::: The records :::

Lemma pointer_roundtrip_witness :
  pointer_of [js "paths"; js "/v1/~me"; js "1"; js "get"] = js "#/paths/~1v1~1~0me/1/get" /\
  resolvesLocalReference small_document (js "#/paths/~1v1~1~0me/1/get") = true.
Proof.
  split; [vm_compute; reflexivity|].
  apply (pointer_roundtrip small_document (js "paths") [js "/v1/~me"; js "1"; js "get"] (VBool true)); [|apply small_place].
  repeat constructor.
Defined.

(** A contract before and after the correction of its security metadata. *)
Definition operations_of (read write : jsval) : jsval :=
  VObj ((fun path => (js path, VObj [(js "get", read); (js "post", write); (js "put", write); (js "delete", write)])) <$>
    ["/api/v1/auth/logout"; "/api/v1/auth/session"; "/api/v1/commands/journey.update"; "/api/v1/journeys";
     "/api/v1/journeys/{journey_id}"; "/api/v1/journeys/{journey_id}/segments";
     "/api/v1/journeys/{journey_id}/segments/{segment_id}"; "/api/v1/journeys/{journey_id}/segments/{segment_id}/reorder";
     "/api/v1/journeys/{journey_id}/packing"; "/api/v1/journeys/{journey_id}/packing/{item_id}";
     "/api/v1/journeys/{journey_id}/packing/{item_id}/progress"]).

Definition legacy_contract : jsval := VObj [(js "paths", operations_of (VObj []) (VObj []))].
Definition corrected_contract : jsval :=
  VObj [(js "components", VObj [(js "securitySchemes", VObj [(js "SessionCookie", SESSION_SCHEME)])]);
        (js "paths", operations_of (VObj [(js "security", SESSION_SECURITY)])
                       (VObj [(js "parameters", VArr [CSRF_PARAMETER]); (js "security", SESSION_SECURITY)]))].

Definition security_added : ContractDifference :=
  {| difference_type := js "breaking"; action := js "add"; after := SESSION_SECURITY;
     difference_path := [VStr "paths"; VStr "/api/v1/journeys"; VStr "post"; VStr "security"] |}.
Definition security_removed : ContractDifference :=
  {| difference_type := js "breaking"; action := js "remove"; after := VUndef;
     difference_path := [VStr "paths"; VStr "/api/v1/journeys"; VStr "post"; VStr "security"] |}.

(** A comparison that tells the two contracts apart by their first key. *)
#[local] Instance compare_security : ApiCompare := fun source destination =>
  match defined (prop source "components"), defined (prop destination "components") with
  | false, true => [security_added]
  | true, false => [security_removed]
  | _, _ => []
  end.

Lemma security_changes_block_witness :
  exists c, compareOpenApi legacy_contract corrected_contract = Ok c /\ blockingDifferences c = [] /\
    metadata_addition security_added /\ legacy_correction legacy_contract corrected_contract.
Proof.
  eexists. split; [vm_compute; reflexivity|]. split; [reflexivity|].
  refine (security_changes_block legacy_contract corrected_contract _ security_added _ _ _ _ _ _).
  - vm_compute. reflexivity.
  - vm_compute. reflexivity.
  - vm_compute. reflexivity.
  - reflexivity.
  - vm_compute. left.
  - exists (VStr "security"). split; [do 3 right; left|reflexivity].
Defined.

Definition versioned (contract : jsval) : jsval :=
  match contract with VObj fs => VObj ((js "openapi", VStr "3.1.0") :: fs) | _ => contract end.

(** The way back is a difference that blocks, and the run says so. *)
Example security_taken_away :
  main [] [js "new"; js "old"]
    (fun path => Ok (versioned (if str_eqb path "new" then corrected_contract else legacy_contract))) =
  (1, [js "Contract compatibility failed with 1 breaking or unclassified difference(s):";
       js "- breaking: remove /paths/~1api~1v1~1journeys/post/security"]).
Proof. vm_compute. reflexivity. Qed.

(** The contract of the repository is one the check reads. *)
Lemma repository_contract_loads path : loadOpenApi path (Ok openapi_document) = Ok openapi_document.
Proof.
  destruct (loadOpenApi path (Ok openapi_document)) as [d|] eqn:E; [|vm_compute in E; discriminate E].
  unfold loadOpenApi in E. inv_script. symmetry. exact Ha.
Qed.
End CompatibilityWitnesses.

:::

Task details.
Set down, exactly and without anything extra, every line from the one that contains "Lemma repository_contract_loads path" through the final line of the material.

Response to this task.
Lemma repository_contract_loads path : loadOpenApi path (Ok openapi_document) = Ok openapi_document.
Proof.
  destruct (loadOpenApi path (Ok openapi_document)) as [d|] eqn:E; [|vm_compute in E; discriminate E].
  unfold loadOpenApi in E. inv_script. symmetry. exact Ha.
Qed.
End CompatibilityWitnesses.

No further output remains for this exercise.